Start of Data records

(** [syscall_return_to_kernel], up to the dispatch. *)
Definition return_to_kernel (cpu : nat) (s : State) : State :=
  let p := exiting_pid_tmp cpu s in
  let s := set_exiting_pid_tmp cpu 0 s in
  let s := on_ps (set_current_pid cpu None) s in
  if negb (p =? 0) then on_process_exit p s else s.

(** A user-mode fault ends the process and dispatches at once; [SYS_EXIT] goes through
    [return_to_kernel]. *)
Context `{TeardownEffects}.
Definition user_fault (cpu : nat) (s : State) : State :=
  let p := current_pid cpu (Exec.ps (world s)) in
  if negb (p =? 0) then on_ps (fun x => snd (exit_current cpu x)) (set_exiting_pid_tmp cpu p s) else s.
Definition sys_exit (cpu : nat) (s : State) : State :=
  let s := match Scheduler.current_user_pid cpu (ss (Exec.ps (world s))) with
           | Some p => set_exiting_pid_tmp cpu p s
           | None => s
           end in
  return_to_kernel cpu (on_ps (fun x => snd (exit_current cpu x)) s).

(** The system calls of the handler. *)
Inductive Call := DriverLoad (ptr len : Z) | DriverUnload (i : Z) | DriverList (ptr len : Z) | DriverInfo (i ptr : Z).

Definition handle (env : Exec.Env) (cr3 : Z) (ub : gmap Z Z) (c : Call) (s : State) : option Z * gmap Z Z * State :=
  let m := Vmm.mem (Exec.vm (world s)) in
  match c with
  | DriverLoad ptr len =>
      if (ptr =? 0) || (len =? 0) then (Some u64_max, ub, s)
      else
        match Uaccess.read_str cr3 m ub ptr len with
        | Some path => let '(r, s) := load env path s in (r, ub, s)
        | None => (Some u64_max, ub, s)
        end
  | DriverUnload i => let '(ok, s) := unload (i mod 2 ^ 32) s in (Some (if ok then 0 else u64_max), ub, s)
  | DriverList ptr len => let '(r, ub) := list_drivers cr3 m ub ptr len s in (Some r, ub, s)
  | DriverInfo i ptr => let '(r, ub) := info cr3 m ub (i mod 2 ^ 32) ptr s in (Some r, ub, s)
  end.
End Ops.
#[global] Arguments State A : clear implicits.

(** [parse_entry] of the program that lists drivers. *)
Definition parse_entry (buf : list Z) : Z * Z * Z * list Z * Z :=
  (from_le (take 4 buf), from_le (take 4 (drop 4 buf)), from_le (take 4 (drop 8 buf)), take 32 (drop 12 buf),
   from_le (take 4 (drop 44 buf))).

(** * The table *)

(** The name an entry keeps. *)
Definition stored (e : DriverEntry) : list Z := take (name_len e) (name e).
Definition listed (t : DriverTable) (i : nat) (e : DriverEntry) : Prop := entries t !! i = Some (Some e).

Record table_ok (t : DriverTable) : Prop := {
  tk_len : length (entries t) = MAX_DRIVERS;
  tk_entry : forall i e, listed t i e -> 1 <= id e < next_id t /\ length (name e) = MAX_NAME /\ (name_len e <= MAX_NAME)%nat;
  tk_id : forall i j e e', listed t i e -> listed t j e' -> id e = id e' -> i = j;
  tk_name : forall i j e e', listed t i e -> listed t j e' -> stored e = stored e' -> i = j }.

Lemma same_name_spec (n : list Z) (l : list (option DriverEntry)) (i : nat) (e : DriverEntry) :
  existsb (same_name n) l = false -> (length n <= MAX_NAME)%nat -> length (name e) = MAX_NAME -> (name_len e <= MAX_NAME)%nat ->
  l !! i = Some (Some e) -> stored e <> n.
Proof.
  intros Hex Hn Hl Hle Hi Hs. assert (existsb (same_name n) l = true); [|congruence].
  apply existsb_exists. exists (Some e). split; [apply list_elem_of_In; by eapply list_elem_of_lookup_2|].
  cbn [same_name]. assert (length (stored e) = name_len e) as Hlen by (unfold stored; rewrite length_take; lia).
  rewrite Hs in Hlen. rewrite Hlen, Nat.eqb_refl. by rewrite bool_decide_eq_true_2.
Qed.

Lemma stored_new (i p : Z) (n : list Z) : (length n <= MAX_NAME)%nat -> stored (new_entry i p n) = n.
Proof.
  intros Hn. unfold stored, new_entry. cbn [name name_len]. rewrite Nat.min_l by done.
  rewrite take_app_le by (rewrite length_take; lia). rewrite take_take, Nat.min_id. by apply take_ge.
Qed.

Lemma listed_insert (t : DriverTable) (k i : nat) (e x : DriverEntry) (nid : Z) :
  (k < length (entries t))%nat ->
  listed (mkTable (<[k := Some e]> (entries t)) nid) i x -> (i = k /\ x = e) \/ (i <> k /\ listed t i x).
Proof.
  intros Hk. unfold listed. cbn [entries]. destruct (decide (i = k)) as [->|Hne].
  - rewrite list_lookup_insert_eq by done. intros [= ->]. by left.
  - rewrite list_lookup_insert_ne by done. by right.
Qed.

(** A new entry in a free slot. *)
Lemma table_add (t : DriverTable) (k : nat) (p : Z) (n : list Z) :
  table_ok t -> 1 <= next_id t -> next_id t + 1 < 2 ^ 32 -> entries t !! k = Some None ->
  existsb (same_name n) (entries t) = false -> (length n <= MAX_NAME)%nat ->
  table_ok (mkTable (<[k := Some (new_entry (next_id t) p n)]> (entries t)) (next_id t + 1)).
Proof.
  intros [Hl He Hid Hnm] Hn1 Hn2 Hk Hex Hn. pose proof (lookup_lt_Some _ _ _ Hk) as Hlt. split.
  - cbn [entries]. by rewrite length_insert.
  - intros i e [[-> ->]|[_ Hi]]%listed_insert; [|destruct (He _ _ Hi) as (H1 & H2 & H3); cbn [next_id]; split_and!; lia|done].
    cbn. rewrite length_app, length_take, length_replicate. unfold MAX_NAME in *. split_and!; lia.
  - intros i j e e' [[-> ->]|[Hi Hle]]%listed_insert [[-> ->]|[Hj Hle']]%listed_insert; try done; cbn [id new_entry]; intros Heq.
    + destruct (He _ _ Hle') as [? _]. lia.
    + destruct (He _ _ Hle) as [? _]. lia.
    + by eapply Hid.
  - intros i j e e' [[-> ->]|[Hi Hle]]%listed_insert [[-> ->]|[Hj Hle']]%listed_insert; try done; rewrite ?stored_new by done; intros Heq.
    + destruct (He _ _ Hle') as (_ & H2 & H3). by destruct (same_name_spec n _ _ _ Hex Hn H2 H3 Hle').
    + destruct (He _ _ Hle) as (_ & H2 & H3). by destruct (same_name_spec n _ _ _ Hex Hn H2 H3 Hle).
    + by eapply Hnm.
Qed.

Lemma update_first_lookup {X : Type} (P : X -> bool) (f : X -> X) (l : list X) (i : nat) (y : X) :
  update_first P f l !! i = Some y -> exists x, l !! i = Some x /\ (y = x \/ (P x = true /\ y = f x)).
Proof.
  revert i. induction l as [|a l IH]; intros i; [done|]. simpl. destruct (P a) eqn:E.
  - destruct i as [|i]; simpl; [intros [= <-]; eauto|eauto].
  - destruct i as [|i]; simpl; [intros [= <-]; eauto|apply IH].
Qed.

(** Entries may go, or change their status. *)
Lemma table_update (t : DriverTable) (P : option DriverEntry -> bool) (f : option DriverEntry -> option DriverEntry) :
  (forall e, match f (Some e) with
             | Some e' => id e' = id e /\ name e' = name e /\ name_len e' = name_len e | None => True end) ->
  (forall o, P o = true -> is_Some o) ->
  table_ok t -> table_ok (mkTable (update_first P f (entries t)) (next_id t)).
Proof.
  intros Hf HP [Hl He Hid Hnm].
  assert (forall i e, listed (mkTable (update_first P f (entries t)) (next_id t)) i e ->
    exists e0, listed t i e0 /\ id e = id e0 /\ name e = name e0 /\ name_len e = name_len e0) as Hsub.
  { intros i e Hi. destruct (update_first_lookup _ _ _ _ _ Hi) as (x & Hx & [<-|[Hp Hfx]]); [by exists e|].
    destruct (HP _ Hp) as [e0 ->]. specialize (Hf e0). rewrite <- Hfx in Hf. by exists e0. }
  split.
  - cbn [entries]. by rewrite length_update_first.
  - intros i e (e0 & H0 & -> & -> & ->)%Hsub. by apply (He i).
  - intros i j e e' (e0 & H0 & E1 & _)%Hsub (e1 & H1 & E2 & _)%Hsub Heq. eapply (Hid i j e0 e1); [done..|congruence].
  - intros i j e e' (e0 & H0 & _ & E1 & E1')%Hsub (e1 & H1 & _ & E2 & E2')%Hsub Heq.
    eapply (Hnm i j e0 e1); [done..|]. unfold stored in *. congruence.
Qed.

(** ** Runs *)

Inductive event {A : Type} :=
  | Load (env : Exec.Env) (path : list Z)
  | Unload (i : Z)
  | Exit (p : Z)
  | Other (w : Exec.State A).   (* anything else the kernel does *)
#[global] Arguments event A : clear implicits.

Section Runs.
Context {A : Type} `{TableAllocator A}.

(** A load that returns (does not panic), of a name that fits. *)
Inductive step : State A -> event A -> State A -> Prop :=
  | step_load env path s r s' :
      (length (extract_name path) <= MAX_NAME)%nat -> load env path s = (Some r, s') -> step s (Load env path) s'
  | step_unload i s : step s (Unload i) (snd (unload i s))
  | step_exit p s : step s (Exit p) (on_process_exit p s)
  | step_other w s : step s (Other w) (set_world w s).

Lemma step_table (s s' : State A) (e : event A) :
  step s e s' -> table_ok (table s) -> 1 <= next_id (table s) -> next_id (table s) + 1 < 2 ^ 32 ->
  table_ok (table s') /\ next_id (table s) <= next_id (table s') <= next_id (table s) + 1.
Proof.
  intros Hs Hok H1 H2. destruct Hs as [env path s r s' Hn Hl|i s|p s|w s].
  - unfold load in Hl. destruct (existsb _ _) eqn:Hex; [simplify_eq; split; [done|lia]|].
    destruct (Exec.spawn_driver env path (world s)) as [p w]. cbn [set_world table] in Hl.
    destruct (p =? 0); [simplify_eq; split; [done|cbn; lia]|].
    destruct (position is_free (entries (table s))) as [k|] eqn:Hk; [|simplify_eq; split; [done|cbn; lia]].
    cbn [set_table table entries next_id] in Hl. destruct (is_char_boundary _ _); [|done]. simplify_eq. cbn [table set_table].
    rewrite Z.mod_small by lia. apply position_Some in Hk as (o & Hk & Ho & _). split; [|cbn; lia].
    apply table_add; try done. by destruct o.
  - unfold unload. destruct (find_first _ _) as [[e|]|]; cbn [snd]; [|split; [done|lia]..].
    split; [|cbn; lia]. apply table_update; [done|by intros [e'|]|done].
  - split; [|cbn; lia]. apply table_update; [done|by intros [e'|]|done].
  - split; [done|cbn; lia].
Qed.

(** The driver table is a table.  From the empty table on, under any loads (of names
    of up to 32 bytes, up to 2^32 of them), unloads and exits: the sixteen slots stay
    sixteen, every driver has an identifier and a name of its own, and stored names
    fit their field, so that an identifier or a name always means at most one
    driver. *)
Theorem driver_table_unique (s0 s : State A) (es : list (event A)) :
  table s0 = mkTable (replicate MAX_DRIVERS None) 1 -> trace step s0 es s -> Z.of_nat (length es) < 2 ^ 32 - 2 ->
  table_ok (table s).
Proof.
  intros H0 Htr Hlen.
  assert (table_ok (table s0)) as Hok.
  { rewrite H0. assert (forall i e, ~ listed (mkTable (replicate MAX_DRIVERS None) 1) i e) as Hno.
    { intros i e Hi. by apply lookup_replicate in Hi as [? _]. }
    split; [done|intros i e Hi; by destruct (Hno i e)|intros i j e e' Hi; by destruct (Hno i e)..]. }
  assert (1 <= next_id (table s0) /\ next_id (table s0) + Z.of_nat (length es) + 1 < 2 ^ 32) as [H1 H2] by (rewrite H0; cbn; lia).
  clear H0 Hlen. induction Htr as [s0|s0 e s1 es s2 Hs Htr IH]; [done|]. cbn [length] in H2.
  destruct (step_table _ _ _ Hs Hok H1 ltac:(lia)) as [Hok' Hn]. apply IH; [done|lia..].
Qed.
End Runs.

End of Data records

Work task.
Each line above with the string "Definition" in it should be located and copied.

Exercise response.
Definition return_to_kernel (cpu : nat) (s : State) : State :=
Definition user_fault (cpu : nat) (s : State) : State :=
Definition sys_exit (cpu : nat) (s : State) : State :=
Definition handle (env : Exec.Env) (cr3 : Z) (ub : gmap Z Z) (c : Call) (s : State) : option Z * gmap Z Z * State :=
Definition parse_entry (buf : list Z) : Z * Z * Z * list Z * Z :=
Definition stored (e : DriverEntry) : list Z := take (name_len e) (name e).
Definition listed (t : DriverTable) (i : nat) (e : DriverEntry) : Prop := entries t !! i = Some (Some e).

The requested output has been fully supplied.